Each year, the Association of American Medical Colleges (AAMC) coordinates the administration of the Graduation Questionnaire (GQ) to more than 15,000 final-year medical students. Individual universities are responsible for implementing the questionnaire, which is designed by the AAMC; in their eagerness to get students to complete the GQ, some schools overstep legal and ethical bounds.
Public Citizen has three main concerns. First, some schools threaten to withhold the student’s medical degree or other benefits if the student does not complete the GQ – a clear breach of international ethical standards and federal law. Second, many schools ignore a federal requirement that research at federally funded institutions that use human subjects undergoes a formal ethics review. That review would ensure that the GQ’s confidentiality procedures are adequate and should prevent coercion. Third, students are not told that their responses might become part of published journal articles.
“Rather than taking this opportunity to educate medical students on the importance of research ethics, the AAMC and the individual medical schools have taken the easy but unethical road,” said Joshua Rising, M.D., a first-year resident at the University of California at San Francisco who took the GQ this year under coercive conditions at Boston University.
Public Citizen learned that at least 13 of 23 medical schools contacted penalize students unwilling to take the GQ (see table). Seven of these schools block the graduation of any student who refuses to take the GQ, while six withdraw benefits (such as the student’s family’s tickets to graduation) if they do not comply.
“I’ll simply say that we get every student to comply – because if they don’t, then they don’t get their diploma … It’s just that simple. We get 100 percent cooperation,” an administrator at the University of California at Los Angeles School of Medicine wrote in an e-mail to Rising.

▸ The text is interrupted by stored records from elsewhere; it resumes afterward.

(** * Adherix back end: the adherence-detection engine

    A shallow embedding of the dose recorder ([logDose], [refillMedication]
    in controllers/medController.js), the audit helper ([recordEvent] in
    utils/eventLogger.js), the missed-dose sweeper ([runAutomatedReaper] in
    utils/reaper.js) and two read-side queries of
    services/analyticsService.js ([calculateReliabilityIndex],
    [getInventoryRunway]), with the properties of the engine stated and
    proved over it.  Around the engine it also embeds the soft delete, the
    low-stock query and the reminder delay of the medication controller
    ([addMedication], [deleteMedication], [getLowStockMeds],
    [calculateDelayInMs]), the two
    aggregations over missed entries ([getBehavioralPatterns],
    [getTemporalRiskAnalysis]) and the guardian handshake
    ([respondToInvite], [getPatientMeds]).

    Conventions of the embedding.
    - An instant is the number of milliseconds since the epoch, in [Z].
    - A Luxon zone is represented by its offset from UTC in minutes, taken
      constant: what is proved about days and slot instants is proved for
      users and servers in a zone without daylight saving time.
    - A slot string is cut at its colons and its parts converted with
      [Number] or [parseInt]; the model converts blanks and decimal digits,
      and [Js.numberExact] and [Js.parseIntExact] say on which strings that
      is what JavaScript does.
    - [DateTime.now()] reads the clock of the environment; the clock does
      not advance inside one handler invocation, so the [createdAt] stamp
      Mongoose gives a document equals the [now] the handler computed.
    - MongoDB collections are lists in insertion order; ObjectIds are [nat].
    - A store operation may reject; which ones do is given by the fault plan
      of the environment. *)

From Stdlib Require Import ZArith List Bool String Ascii Lia Permutation Sorted.
Import ListNotations.
Open Scope string_scope.
Open Scope list_scope.
Open Scope Z_scope.

(* ------------------------------------------------------------------ *)
(** ** JavaScript values the engine computes with *)

Module Js.

(** Numbers: the engine only meets integers and NaN. *)
Inductive number :=
| Int (z : Z)
| NaN.

(** A property read: [undefined] when the object has no such property. *)
Inductive value :=
| Undefined
| Num (n : number).

Definition digit (c : ascii) : option Z :=
  let n := Z.of_nat (nat_of_ascii c) in
  if (48 <=? n) && (n <=? 57) then Some (n - 48) else None.

(** [s.split(sep)] for a one-character separator. *)
Fixpoint split (sep : ascii) (s : string) : list string :=
  match s with
  | EmptyString => [EmptyString]
  | String c rest =>
      if Ascii.eqb c sep then EmptyString :: split sep rest
      else match split sep rest with
           | [] => [String c EmptyString]
           | h :: t => String c h :: t
           end
  end.

(** Value of a run of decimal digits read left to right; [None] as soon as
    another character shows up. *)
Fixpoint digits (acc : Z) (s : string) : option Z :=
  match s with
  | EmptyString => Some acc
  | String c rest =>
      match digit c with
      | Some d => digits (10 * acc + d) rest
      | None => None
      end
  end.

(** White space and line terminators of the ASCII range, which [Number]
    strips at both ends and [parseInt] at the start. *)
Definition blank (c : ascii) : bool :=
  let n := nat_of_ascii c in
  Nat.eqb n 9 || Nat.eqb n 10 || Nat.eqb n 11 || Nat.eqb n 12 || Nat.eqb n 13 || Nat.eqb n 32.

Fixpoint trimStart (s : string) : string :=
  match s with
  | EmptyString => EmptyString
  | String c rest => if blank c then trimStart rest else s
  end.

Fixpoint trimEnd (s : string) : string :=
  match s with
  | EmptyString => EmptyString
  | String c rest =>
      match trimEnd rest with
      | EmptyString => if blank c then EmptyString else String c EmptyString
      | kept => String c kept
      end
  end.

Definition trim (s : string) : string := trimEnd (trimStart s).

(** [Number(x)] on what [split] hands over: [undefined] is NaN; a string is
    stripped of blanks, and then the empty string is 0 and a run of decimal
    digits is its value.  Every other string is taken as NaN, which is what
    JavaScript gives unless the string is a numeral of another form (a sign,
    a fraction, an exponent, a radix prefix, Infinity) or holds white space
    outside the ASCII range; [numberExact] says where the model is exact. *)
Definition Number (x : option string) : number :=
  match x with
  | None => NaN
  | Some s => match digits 0 (trim s) with Some z => Int z | None => NaN end
  end.

(** Longest prefix of decimal digits, with the number of digits read. *)
Fixpoint leadingDigits (acc : Z) (seen : bool) (s : string) : option Z :=
  match s with
  | EmptyString => if seen then Some acc else None
  | String c rest =>
      match digit c with
      | Some d => leadingDigits (10 * acc + d) true rest
      | None => if seen then Some acc else None
      end
  end.

(** [parseInt(x)]: leading blanks are skipped, then the leading decimal
    digits are read, NaN when there are none.  JavaScript also reads a sign
    and the prefix [0x]; [parseIntExact] says where the model is exact. *)
Definition parseInt (x : option string) : number :=
  match x with
  | None => NaN
  | Some s => match leadingDigits 0 false (trimStart s) with Some z => Int z | None => NaN end
  end.

(** *** Where the two conversions are exact *)

Fixpoint any (p : ascii -> bool) (s : string) : bool :=
  match s with
  | EmptyString => false
  | String c rest => p c || any p rest
  end.

Definition isDigit (c : ascii) : bool :=
  match digit c with Some _ => true | None => false end.

Definition among (chars : string) (c : ascii) : bool := any (Ascii.eqb c) chars.

(** The characters a string can hold and still convert to a number: blanks,
    digits, sign, point, the letters of exponents, radix prefixes,
    hexadecimal digits and Infinity; a character outside the ASCII range
    counts too, since it may be part of a white space. *)
Definition numericChar (c : ascii) : bool :=
  blank c || isDigit c || among "+-.abcdefABCDEFxXoOInity" c
  || Nat.leb 128 (nat_of_ascii c).

(** The number of digits a run may have here: with four digits an hour or a
    minute moves an instant by little more than a year, far inside the range
    of a JavaScript date. *)
Definition maxDigits : nat := 4.

(** [Number] is exact on [undefined], on a string that, stripped of blanks,
    is a run of at most four decimal digits (the empty run included), and on
    a string with a character no numeral holds, which is NaN. *)
Definition numberExact (x : option string) : bool :=
  match x with
  | None => true
  | Some s =>
      (match digits 0 (trim s) with Some _ => true | None => false end
       && Nat.leb (String.length (trim s)) maxDigits)
      || any (fun c => negb (numericChar c)) s
  end.

(** Number of leading decimal digits. *)
Fixpoint digitRun (s : string) : nat :=
  match s with
  | EmptyString => 0
  | String c rest => if isDigit c then S (digitRun rest) else 0
  end.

Such coercive tactics violate the right of an individual to decide whether to participate in a research study and are never acceptable under standards established in the World Medical Association’s Declaration of Helsinki, the Nuremberg Code and federal law for all institutions receiving federal funds.
Of nine institutions providing information about this topic, only one subjects the GQ to review by a federally mandated ethics board, called an Institutional Review Board (IRB). An IRB is required for any research, “including research development … and evaluation,” that adds to “generalizable knowledge.” As the information generated by the GQ has been published in almost two dozen peer-reviewed journal articles, the GQ is clearly performing a research function.
“We recognize that the GQ is an important resource and ask only that the data are collected ethically and legally,” said Peter Lurie, M.D., deputy director of Public Citizen’s Health Research Group. “It’s time to stop the coercion of students and bring medical schools back in line with contemporary ethical standards.”